AIM OF THE EXERCISE: The lines needed are those from the start of the records through the line holding "destruct (GameState.position s) as [p|].", each copied exactly.

INFORMATION SHOWN:
Lemma wellPaired_buyTrade (percentage price : num) (t : Z) (s : GameState.t) :
  noBuyOnZeroShares (OpBuy percentage) s ->
  wellPaired s -> wellPaired (buyTrade percentage price t s).
Proof.
  unfold noBuyOnZeroShares, wellPaired, buyTrade. cbn.
  destruct (GameState.position s) as [p|].
  - intros -> H. exact H.
  - intros _ H. eexists _, _. split; [reflexivity|]. split; [exact H | reflexivity].
Qed.

Lemma wellPaired_sellTrade (percentage price : num) (t : Z) (position : Position.t)
  (s : GameState.t) :
  GameState.position s = Some position ->
  wellPaired s -> wellPaired (sellTrade percentage price t position s).
Proof.
  unfold wellPaired, sellTrade. cbn. intros ->.
  intros (closed & hp & E & Hc & Ho).
  destruct (0.0001 <? _)%float.
  - eauto.
  - rewrite E, closeLast_snoc, openPeriods_app, Hc by assumption. reflexivity.
Qed.

Lemma revealOf_readonly (stock : StockData.t) (w : World) :
  revealOf stock w = Throw w \/ exists m, revealOf stock w = Ok m w.
Proof.
  unfold revealOf, bind.
  destruct (at_index (StockData.bars stock) 0); cbn; [|now left].
  destruct (at_index (StockData.bars stock) (len (StockData.bars stock) - 1)); cbn;
    [right; eexists; reflexivity | now left].
Qed.

Lemma wellPaired_switchStock (w : World) :
  wellPaired (store w) -> wellPaired (store (worldAfter (switchStock w))).
Proof.
  intros H. unfold switchStock, bind at 1, get.
  destruct (GameState.currentStock (store w)) as [stock|] eqn:Hs.
  - destruct (holdsShares (GameState.position (store w))) as [p|] eqn:Hh.
    + unfold bind at 1.
      destruct (at_index (StockData.bars stock) (GameState.currentBarIndex (store w)))
        as [cb|]; cbn [defined ret throwTypeError worldAfter]; [|exact H].
      unfold bind at 1, dateNow. unfold bind.
      destruct (revealOf_readonly stock
                  (mkWorld (store w) (clock w) (S (reads w)))) as [E | [m E]];
        rewrite E; cbn; [exact H|].
      unfold wellPaired in *. cbn.
      unfold holdsShares in Hh.
      destruct (GameState.position (store w)) as [q|]; [|discriminate].
      destruct H as (closed & hp & E' & Hc & Ho).
      rewrite E', closeLast_snoc, openPeriods_app, Hc by assumption. reflexivity.
    + unfold bind.
      destruct (revealOf_readonly stock w) as [E | [m E]]; rewrite E; cbn; exact H.
  - destruct (holdsShares (GameState.position (store w))); exact H.
Qed.

Lemma wellPaired_exec (op : Op) (w : World) :
  noBuyOnZeroShares op (store w) ->
  wellPaired (store w) -> wellPaired (store (worldAfter (exec op w))).
Proof.
  intros Hop H. destruct op as [stock i | | | pct | pct]; cbn [exec].
  - reflexivity.
  - now apply wellPaired_switchStock.
  - destruct (skip_store_cases w) as [E | [E | A]].
    + now rewrite E.
    + rewrite E. exact H.
    + eapply wellPaired_advanced; [exact A|]. exact H.
  - destruct (buy_store_cases pct w) as [E | (price & t & A)].
    + now rewrite E.
    + eapply wellPaired_advanced; [exact A|]. now apply wellPaired_buyTrade.
  - destruct (sell_store_cases pct w) as [E | (position & price & t & Hp & A)].
    + now rewrite E.
    + eapply wellPaired_advanced; [exact A|]. now apply wellPaired_sellTrade.
Qed.

Lemma reachable_wellPaired (w : World) :
  reachable noBuyOnZeroShares w -> wellPaired (store w).
Proof.
  induction 1 as [stats clk n | w op _ IH Hop].
  - reflexivity.
  - now apply wellPaired_exec.
Qed.

(** Away from zero-share positions the pairing holds.  In every state
    reachable by LoadInstrument, Skip, Buy, Sell and SwitchInstrument steps in
    which no Buy is applied to a position object holding exactly zero shares,
    at most one holding period has a null exit, and a holding period with a
    null exit exists if and only if the position is non-null. *)
Theorem holding_period_pairing (w : World) :
  reachable noBuyOnZeroShares w -> pairing (store w).
Proof.
  intros H. apply wellPaired_pairing, reachable_wellPaired, H.
Qed.

(** C5 fails in the code.  From the loaded sample instrument, a Buy with the
    smallest positive percentage passes the guard and acquires zero shares
    ([2^-1074 / 100] rounds to zero), yet it stores a position object with
    [shares = 0] and opens a holding period; [sell] would have turned such a
    remainder into a null position.  A second such Buy finds
    [position.shares === 0], treats the player as not holding and opens a
    second holding period while the first is still open: the reachable state
    has two holding periods with a null exit, so the pairing invariant does
    not hold. *)
Theorem two_open_holding_periods :
  let w1 := worldAfter (exec (OpBuy tinyPercentage) loadedWorld) in
  let w2 := worldAfter (exec (OpBuy tinyPercentage) w1) in
  reachable anyOperation w2 /\
  completed (exec (OpBuy tinyPercentage) loadedWorld) = true /\
  completed (exec (OpBuy tinyPercentage) w1) = true /\
  (exists p, GameState.position (store w1) = Some p /\
             (Position.shares p =? 0)%float = true) /\
  List.length (openPeriods (GameState.holdingPeriods (store w1))) = 1%nat /\
  List.length (openPeriods (GameState.holdingPeriods (store w2))) = 2%nat /\
  ~ pairing (store w2).
Proof.
  cbv zeta. split.
  - repeat (apply reachable_step; [|exact I]).
    exact (reachable_init anyOperation initialSessionStats sampleClock 0).
  - split; [vm_compute; reflexivity|].
    split; [vm_compute; reflexivity|].
    split; [eexists; split; vm_compute; reflexivity|].
    split; [vm_compute; reflexivity|].
    split; [vm_compute; reflexivity|].
    intros [Hle _]. vm_compute in Hle. lia.
Qed.

Lemma holding_period_pairing_witness : pairing (store roundTripWorld).
Proof.
  apply holding_period_pairing.
  unfold roundTripWorld, boughtWorld, loadedWorld.
  repeat (apply reachable_step; [|exact I]).
  exact (reachable_init noBuyOnZeroShares initialSessionStats sampleClock 0).
Defined.

(** ** Inferred prediction *)

(** C1 (as amended).  For every turn completed by Skip, Buy or Sell that
    records an outcome, the inferred prediction of that outcome is 'up' if and
    only if the position held right after the action's trade (the position the
    turn ends with) has shares > 0, and 'down' otherwise; a Skip does not
    change the position, so for Skip this is also the position held before
    the action. *)
Theorem prediction_follows_position_after_trade
  (op : Op) (w w' : World) (o : TurnOutcome.t) :
  isTurn op = true ->
  exec op w = Ok tt w' ->
  GameState.turnOutcomes (store w') = GameState.turnOutcomes (store w) ++ [o] ->
  (TurnOutcome.inferredPrediction o = Up <->
   exists p, GameState.position (store w') = Some p /\
             (0 <? Position.shares p)%float = true) /\
  (TurnOutcome.inferredPrediction o = Down <->
   ~ exists p, GameState.position (store w') = Some p /\
               (0 <? Position.shares p)%float = true) /\
  (op = OpSkip -> GameState.position (store w') = GameState.position (store w)).
Proof.
  intros Hturn Hexec Hout.
  assert (store (worldAfter (exec op w)) = store w') as Hw by now rewrite Hexec.
  assert (TurnOutcome.inferredPrediction o = inferPrediction (GameState.position (store w'))
          /\ (op = OpSkip -> GameState.position (store w') = GameState.position (store w)))
    as [Hpred Hskip].
  { assert (forall s1,
              GameState.turnOutcomes s1 = GameState.turnOutcomes (store w) ->
              advanced s1 (store w') ->
              TurnOutcome.inferredPrediction o =
                inferPrediction (GameState.position (store w')) /\
              GameState.position (store w') = GameState.position s1) as Hadv.
    { intros s1 Ho (_ & _ & Hp & _ & _ & _ & [Hsame | (o' & Happ & Ho')]).
      - rewrite Hsame, Ho in Hout. now apply not_self_snoc in Hout.
      - rewrite Happ, Ho in Hout. apply app_inj_tail in Hout as [_ <-].
        rewrite Hp. auto. }
    assert (store w' = store w -> False) as Hsame.
    { intros E. rewrite E in Hout. now apply not_self_snoc in Hout. }
    destruct op as [stock i | | | pct | pct]; try discriminate; cbn [exec] in Hw.
    - destruct (skip_store_cases w) as [E | [E | A]]; rewrite Hw in *.
      + now elim Hsame.
      + rewrite E in Hout. cbn in Hout. now apply not_self_snoc in Hout.
      + destruct (Hadv (GameState.with_lastAction (Some Skip) (store w)) eq_refl A)
          as [H1 H2].
        split; [exact H1|]. intros _. exact H2.
    - destruct (buy_store_cases pct w) as [E | (price & t & A)]; rewrite Hw in *.
      + now elim Hsame.
      + destruct (Hadv (buyTrade pct price t (store w)) eq_refl A) as [H1 _].
        split; [exact H1 | discriminate].
    - destruct (sell_store_cases pct w) as [E | (position & price & t & _ & A)];
        rewrite Hw in *.
      + now elim Hsame.
      + destruct (Hadv (sellTrade pct price t position (store w)) eq_refl A) as [H1 _].
        split; [exact H1 | discriminate]. }
  split; [|split].
  - rewrite Hpred. apply inferPrediction_up.
  - rewrite Hpred, inferPrediction_down. apply not_iff_compat, inferPrediction_up.
  - exact Hskip.
Qed.
(** A fresh velocity component [(Math.random() - 0.5) * maxSpeed] with
    [maxSpeed = 0.5]. *)
Lemma fresh_component_bounded k :
  Rabs ((rnd k - 5 / 10) * (5 / 10)) <= APP_CONFIG.NODE_NETWORK.MAX_VELOCITY.
Proof.
  pose proof (rnd_range k). unfold APP_CONFIG.NODE_NETWORK.MAX_VELOCITY.
  apply Rabs_le. lra.
Qed.

Lemma num_or_else_fresh_bounded (saved : option R) k :
  (forall v, saved = Some v -> Rabs v <= APP_CONFIG.NODE_NETWORK.MAX_VELOCITY) ->
  Rabs (fst (num_or_else saved
               (let* u := Math_random rnd in ret ((u - 5 / 10) * (5 / 10))) k))
  <= APP_CONFIG.NODE_NETWORK.MAX_VELOCITY.
Proof.
  intros H. unfold num_or_else.
  destruct saved as [v|]; [destruct (Req_dec_T v 0)|]; simpl;
    auto using fresh_component_bounded.
Qed.

Lemma releaseNode_velocityInvariant node k :
  velocityInvariant node -> velocityInvariant (fst (releaseNode rnd node k)).
Proof.
  intros [_ [Sx Sy]]. unfold releaseNode. rewrite !fst_bind. simpl.
  repeat split; simpl; try discriminate;
    apply num_or_else_fresh_bounded; assumption.
Qed.

Lemma endDrag_velocityInvariant this k :
  Forall velocityInvariant (nodes this) ->
  Forall velocityInvariant (nodes (fst (endDrag rnd this k))).
Proof.
  intros H. unfold endDrag. rewrite fst_bind. simpl.
  destruct (this_isDragging this); [|exact H].
  destruct (draggedNode this) as [i|]; [|exact H].
  destruct (nodes this !! i) as [n|] eqn:E; [|exact H].
  rewrite fst_bind. simpl. apply Forall_insert; [exact H|].
  apply releaseNode_velocityInvariant. eapply Forall_lookup_1; eauto.
Qed.

Lemma initializeLoop_velocityInvariant count w h k :
  Forall velocityInvariant (fst (initializeLoop rnd count w h k)).
Proof.
  revert k; induction count as [|count IH]; intros k; simpl.
  - constructor.
  - rewrite !fst_bind. simpl. constructor; [|apply IH].
    repeat split; simpl; try discriminate; apply fresh_component_bounded.
Qed.

Lemma dispatch_velocityInvariant this e k :
  Forall velocityInvariant (nodes this) ->
  Forall velocityInvariant (nodes (fst (dispatch rnd this e k))).
Proof.
  intros H. destruct e; cbn [dispatch]; try exact H.
  - rewrite fst_bind. simpl. rewrite updateNodes_nodes.
    apply forEach_Forall; [|exact H].
    intros a k0. apply updateNode_velocityInvariant.
  - unfold handleResize. apply repositionNodes_velocityInvariant. exact H.
  - unfold handleMouseDown; cbv zeta.
    destruct (findNodeAtPosition _ _ _); [|exact H].
    simpl. apply beginDrag_velocityInvariant. exact H.
  - unfold handleMouseMove; cbv zeta. simpl.
    destruct (this_isDragging this), (draggedNode this);
      try (destruct (findNodeAtPosition _ _ _); exact H).
    apply dragTo_velocityInvariant. exact H.
  - unfold handleMouseUp. rewrite fst_bind. simpl.
    apply endDrag_velocityInvariant. exact H.
  - unfold handleMouseUp. rewrite fst_bind. simpl.
    apply endDrag_velocityInvariant. exact H.
  - unfold handleTouchStart.
    destruct (length (touches event) =? 1)%nat; [|exact H].
    destruct (touches event !! 0%nat); [|exact H]. cbv zeta.
    destruct (findNodeAtPosition _ _ _); [|exact H].
    apply beginDrag_velocityInvariant. exact H.
  - unfold handleTouchMove.
    destruct (length (touches event) =? 1)%nat, (this_isDragging this),
      (draggedNode this); try exact H.
    destruct (touches event !! 0%nat); [|exact H]. cbv zeta.
    apply dragTo_velocityInvariant. exact H.
  - apply endDrag_velocityInvariant. exact H.
Qed.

EXERCISE RESULT:
Lemma wellPaired_buyTrade (percentage price : num) (t : Z) (s : GameState.t) :
  noBuyOnZeroShares (OpBuy percentage) s ->
  wellPaired s -> wellPaired (buyTrade percentage price t s).
Proof.
  unfold noBuyOnZeroShares, wellPaired, buyTrade. cbn.
  destruct (GameState.position s) as [p|].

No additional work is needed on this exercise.